Although the virus is not particularly dangerous for most people, it has been conclusively shown to hinder the development of the brain of fetuses within pregnant women. In many cases, it appears to cause microcephaly – a condition wherein the brain is dramatically reduced in size. There has been at least one example where the virus has almost completely destroyed the entire brain of an unborn child.
Studies mapping the virus have already been published, but this is the first to take into account a range of environmental factors not previously considered in detail. The researchers also didn’t automatically assume that it would spread in the same way other diseases also transmitted by the Aedes aegypti mosquito already do during the summer months.
“Earlier maps were based on Zika being like dengue or chikungunya,” Dr. Oliver Brady, an epidemiologist at the University of Oxford, told BBC News. “We are the first to add the very precise geographic and environmental conditions data we have on Zika.”
Hot and humid environments not only allow the transmitting mosquito to thrive, but they also encourage the fastest replication rate for the virus itself. Messina et al./eLife
One recent study made the not unreasonable suggestion that Zika will proliferate wherever Ae. aegypti can thrive. This particular mosquito is happy in hot, humid climates, which goes a long way to explaining why so much of South America has been showcasing record numbers of infections.

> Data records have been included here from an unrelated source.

(** Such a word, standing anywhere in a text, occurs in the lower-case
    form of the text. *)
Lemma lower_word_found (k w pre post : string) :
  caseVariant k w = true ->
  (forall a, In a (list_ascii_of_string k) -> JS.isLower a = true) ->
  substringOf k (JS.toLowerCase (pre ++ w ++ post)).
Proof.
  intros Hv Hk. unfold JS.toLowerCase.
  destruct k as [|a k].
  - exists EmptyString. eexists. reflexivity.
  - destruct w as [|b w]; [discriminate|].
    assert ((N_of_ascii b <? 0x80)%N = true) as Hb.
    { cbn [caseVariant] in Hv. apply andb_true_iff in Hv as [Hab _].
      apply (sameLetter_small a b); [apply Hk; left; reflexivity|exact Hab]. }
    cbn [append]. rewrite (decode_app_ascii pre b (w ++ post) Hb).
    destruct (lowerChars_app (decode pre) (decode (String b (w ++ post)))
                false) as [out [st Hout]].
    rewrite Hout, encode_app.
    destruct (lower_word_chars (String a k) (String b w) Hv Hk st post)
      as [st' Hw].
    cbn [append] in Hw. rewrite Hw.
    exists (encode out). eexists. reflexivity.
Qed.

End CaseConversion.

(** ** Numbers *)

Section Numbers.

Ltac order_cases :=
  repeat match goal with
    | H : context [Pos.compare_cont Eq ?m ?n] |- _ =>
        change (Pos.compare_cont Eq m n) with (Pos.compare m n) in H;
        destruct (Pos.compare_spec m n); simpl in H
    | H : context [Z.compare ?m ?n] |- _ =>
        destruct (Z.compare_spec m n); simpl in H
    end.

(** No value lies at or above [a] and at or below [b] when [b] is
    strictly below [a]. *)
Lemma SFcompare_no_room (a b c : spec_float) :
  SFcompare b a = Some Lt ->
  SFcompare c a = Some Eq \/ SFcompare c a = Some Gt ->
  SFcompare b c = Some Eq \/ SFcompare b c = Some Gt ->
  False.
Proof.
  destruct a as [[]|[]| |[] ma ea], b as [[]|[]| |[] mb eb],
           c as [[]|[]| |[] mc ec];
    simpl; intros Hba [Hca|Hca] [Hbc|Hbc]; try discriminate;
    order_cases; try discriminate; subst; lia.
Qed.

Lemma bounds_exclusive (lo hi v : JS.number) :
  JS.gt lo hi = true -> JS.ge v lo = true -> JS.le v hi = true -> False.
Proof.
  unfold JS.gt, JS.ge, JS.le, JS.IsLessThan.
  intros Hgt Hge Hle.
  apply (SFcompare_no_room (Prim2SF lo) (Prim2SF hi) (Prim2SF v)).
  - destruct (SFcompare (Prim2SF hi) (Prim2SF lo)) as [[]|];
      try discriminate; reflexivity.
  - destruct (SFcompare (Prim2SF v) (Prim2SF lo)) as [[]|];
      try discriminate; auto.
  - destruct (SFcompare (Prim2SF hi) (Prim2SF v)) as [[]|];
      try discriminate; auto.
Qed.

End Numbers.

(** ** Running the operations *)

Section Runs.

Lemma stage_filter {A B : Type} (o : option B) (f : B -> A -> bool)
      (r : list A) :
  match o with Some b => filter (f b) r | None => r end
  = filter (fun x => match o with Some b => f b x | None => true end) r.
Proof. destruct o; [reflexivity|symmetry; apply filter_true]. Qed.

Lemma keyword_stage_filter (params : SearchParams) (r : list Product) :
  match keywords params with
  | Some k =>
      if JS.truthy k then filter (keywordMatch (JS.toLowerCase k)) r
      else r
  | None => r
  end = filter (keywordStage params) r.
Proof.
  unfold keywordStage. destruct (keywords params) as [k|].
  - destruct (JS.truthy k); [reflexivity|symmetry; apply filter_true].
  - symmetry; apply filter_true.
Qed.

(** [searchProducts] is fulfilled with the stored products that pass the
    three stages, in stored order, and does not touch the store. *)
Lemma searchProducts_run (params : SearchParams) (st : Store) :
  searchProducts params st = (Fulfilled (filter (selected params) st), st).
Proof.
  cbv [searchProducts bind delay readProducts ret].
  rewrite keyword_stage_filter.
  rewrite (stage_filter (minPrice params) minPriceMatch).
  rewrite (stage_filter (maxPrice params) maxPriceMatch).
  rewrite (filter_twice (keywordStage params) _ st), filter_twice.
  reflexivity.
Qed.

Lemma getProductByASIN_run (id : string) (st : Store) :
  getProductByASIN id st
  = (Fulfilled (find (fun p => (asin p =? id)%string) st), st).
Proof. reflexivity. Qed.

Lemma getFeaturedProducts_run (st : Store) :
  getFeaturedProducts st = (Fulfilled (firstn 4 st), st).
Proof. reflexivity. Qed.

Lemma twice_run {A : Type} (m : Async A) (r : A) (st : Store) :
  m st = (Fulfilled r, st) -> twice m st = (Fulfilled (r, r), st).
Proof. intros H. unfold twice, bind, ret. rewrite H, H. reflexivity. Qed.

Lemma keywordMatch_spec (k : string) (p : Product) :
  keywordMatch (JS.toLowerCase k) p = true <-> keywordHolds k p.
Proof.
  unfold keywordMatch, keywordHolds, JS.optChain.
  rewrite orb_true_iff, includes_spec.
  destruct (brand p) as [b|].
  - rewrite includes_spec. split; intros [H|H]; auto.
    + right. exists b. auto.
    + destruct H as [b' [Hb H]]. injection Hb as <-. auto.
  - split; intros [H|H]; auto; [discriminate|].
    destruct H as [b' [Hb _]]. discriminate.
Qed.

This is epitomized by Brazil, where there have been at least 1.5 million cases to date, along with over 1,000 examples of microcephaly.

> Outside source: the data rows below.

(** X6: [syslog]: when the command that returns the size of the unread buffer
    is neither of the two console commands, the call the sanitizer returns
    holds neither of them; any other command, and every other argument,
    are as they were. *)
Theorem sanitize_syslog_console (K : sys.Consts) (c c' : Call) :
  CallName (Meta c) = "syslog" →
  sys.SYSLOG_ACTION_SIZE_UNREAD K ≠ sys.SYSLOG_ACTION_CONSOLE_OFF K →
  sys.SYSLOG_ACTION_SIZE_UNREAD K ≠ sys.SYSLOG_ACTION_CONSOLE_ON K →
  sanitizeCall K c = Ok c' →
  ∃ cmd cmd',
    Args c !! 0%nat = Some cmd ∧ Args c' !! 0%nat = Some cmd'
    ∧ Val cmd' ≠ sys.SYSLOG_ACTION_CONSOLE_OFF K
    ∧ Val cmd' ≠ sys.SYSLOG_ACTION_CONSOLE_ON K
    ∧ (Val cmd ≠ sys.SYSLOG_ACTION_CONSOLE_OFF K →
       Val cmd ≠ sys.SYSLOG_ACTION_CONSOLE_ON K → c' = c)
    ∧ ∀ j, j ≠ 0%nat → Args c' !! j = Args c !! j.
Proof.
  intros Hn Hoff Hon H. sanitize_rules H c; try wrong_rule.
  all: try (eexists _, _; split; [done|]; split;
            [by apply store_val_lookup_eq|]; simpl;
            repeat split; try done;
            [intros; exfalso; naive_solver
            |intros j Hj; by apply list_lookup_insert_ne]).
  all: same_call c; repeat split; try done; lia.
Qed.

Lemma sanitize_syslog_console_witness :
  let c := mkCall (mkMeta "syslog" "syslog")
             [leaf (int_t "cmd") ArgConst 6; leaf (int_t "buf") ArgConst 0]
             None in
  let c' := store_val c 0 (leaf (int_t "cmd") ArgConst 6) 9 in
  ∃ cmd cmd',
    Args c !! 0%nat = Some cmd ∧ Args c' !! 0%nat = Some cmd'
    ∧ Val cmd' ≠ sys.SYSLOG_ACTION_CONSOLE_OFF linux
    ∧ Val cmd' ≠ sys.SYSLOG_ACTION_CONSOLE_ON linux
    ∧ (Val cmd ≠ sys.SYSLOG_ACTION_CONSOLE_OFF linux →
       Val cmd ≠ sys.SYSLOG_ACTION_CONSOLE_ON linux → c' = c)
    ∧ ∀ j, j ≠ 0%nat → Args c' !! j = Args c !! j.
Proof.
  intros c c'. apply (sanitize_syslog_console linux c c');
    (reflexivity || discriminate).
Defined.

(** X7: [ioctl]: when the thaw command is not the freeze command in its low 32
    bits, the command of the call the sanitizer returns is not the freeze
    command in its low 32 bits; any other command, and every other
    argument, are as they were. *)
Theorem sanitize_ioctl_freeze (K : sys.Consts) (c c' : Call) :
  CallName (Meta c) = "ioctl" →
  wrap32 (sys.FITHAW K) ≠ sys.FIFREEZE K →
  sanitizeCall K c = Ok c' →
  ∃ cmd cmd',
    Args c !! 1%nat = Some cmd ∧ Args c' !! 1%nat = Some cmd'
    ∧ wrap32 (Val cmd') ≠ sys.FIFREEZE K
    ∧ (wrap32 (Val cmd) ≠ sys.FIFREEZE K → c' = c)
    ∧ ∀ j, j ≠ 1%nat → Args c' !! j = Args c !! j.
Proof.
  intros Hn Hthaw H. sanitize_rules H c; try wrong_rule.
  all: try (eexists _, _; split; [done|]; split;
            [by apply store_val_lookup_eq|]; simpl;
            repeat split; try done;
            intros j Hj; by apply list_lookup_insert_ne).
  all: by same_call c.
Qed.

Lemma sanitize_ioctl_freeze_witness :
  let c := mkCall (mkMeta "ioctl$FIFREEZE" "ioctl")
             [leaf (int_t "fd") ArgConst 3;
              leaf (int_t "cmd") ArgConst 0xffffffffC0045877] None in
  let c' := store_val c 1 (leaf (int_t "cmd") ArgConst 0xffffffffC0045877)
                      (sys.FITHAW linux) in
  ∃ cmd cmd',
    Args c !! 1%nat = Some cmd ∧ Args c' !! 1%nat = Some cmd'
    ∧ wrap32 (Val cmd') ≠ sys.FIFREEZE linux
    ∧ (wrap32 (Val cmd) ≠ sys.FIFREEZE linux → c' = c)
    ∧ ∀ j, j ≠ 1%nat → Args c' !! j = Args c !! j.
Proof.
  intros c c'. apply (sanitize_ioctl_freeze linux c c');
    (reflexivity || discriminate).
Defined.

(** X8: [ptrace]: when the trace-me request is not the largest [uintptr], the
    request of the call the sanitizer returns is not trace-me; any other
    request, and every other argument, are as they were. *)
Theorem sanitize_ptrace_traceme (K : sys.Consts) (c c' : Call) :
  CallName (Meta c) = "ptrace" →
  sys.PTRACE_TRACEME K ≠ uintptr_max →
  sanitizeCall K c = Ok c' →
  ∃ req req',
    Args c !! 0%nat = Some req ∧ Args c' !! 0%nat = Some req'
    ∧ Val req' ≠ sys.PTRACE_TRACEME K
    ∧ (Val req ≠ sys.PTRACE_TRACEME K → c' = c)
    ∧ ∀ j, j ≠ 0%nat → Args c' !! j = Args c !! j.
Proof.
  intros Hn Hmax H. sanitize_rules H c; try wrong_rule.
  all: try (eexists _, _; split; [done|]; split;
            [by apply store_val_lookup_eq|]; simpl;
            repeat split; try done;
            intros j Hj; by apply list_lookup_insert_ne).
  all: by same_call c.
Qed.

Lemma sanitize_ptrace_traceme_witness :
  let c := mkCall (mkMeta "ptrace" "ptrace")
             [leaf (int_t "req") ArgConst 0; leaf (int_t "pid") ArgConst 1]
             None in
  let c' := store_val c 0 (leaf (int_t "req") ArgConst 0) uintptr_max in
  ∃ req req',
    Args c !! 0%nat = Some req ∧ Args c' !! 0%nat = Some req'
    ∧ Val req' ≠ sys.PTRACE_TRACEME linux
    ∧ (Val req ≠ sys.PTRACE_TRACEME linux → c' = c)
    ∧ ∀ j, j ≠ 0%nat → Args c' !! j = Args c !! j.
Proof.
  intros c c'. apply (sanitize_ptrace_traceme linux c c');
    (reflexivity || discriminate).
Defined.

This study also predicted that it will spread further northwards as summer comes to the United States, and that cities like Miami and Houston will start showing an increase in Zika infections.
For their new study, the team of researchers didn’t just look at where the mosquito will thrive, but if the environmental conditions at breeding grounds are also beneficial to the virus itself. “It needs to be warm enough for Zika to replicate inside the mosquito and for there to be a large enough [human] population to transmit it,” Brady added.
The northern tips of Australia to the eastern Chinese seaboard are moderate- to high-risk regions. Messina et al./eLife
Their new model shows that South America, particularly along the Amazon River and its tributaries, as well as along the coast, will almost certainly show a spike in cases during summer months. Large swaths of Asia and Africa will also become ideal replicating grounds for the virus.
This research also largely echoes the results of the aforementioned study focusing just on the U.S., in that Florida and Texas are particularly at risk. Conversely, Europe is seen as a low-risk territory.
Over 1,000 babies have been born with shrunken brains in Brazil alone during this particular outbreak of Zika. Mario Tama/Getty Images
Summer has just ended in the Southern hemisphere, it’s on its way in the Northern, and nearly 31 percent of the human race is apparently at risk of contracting the virus. As the researchers note, there should have been a rise in cases already, but there hasn’t been – so what’s happening?
One possibility is that Zika is being misdiagnosed as another infection; another is that populations in high-risk areas, thanks to an already large number of cases, are becoming immune to the virus. Let’s hope it’s the latter rather than the former.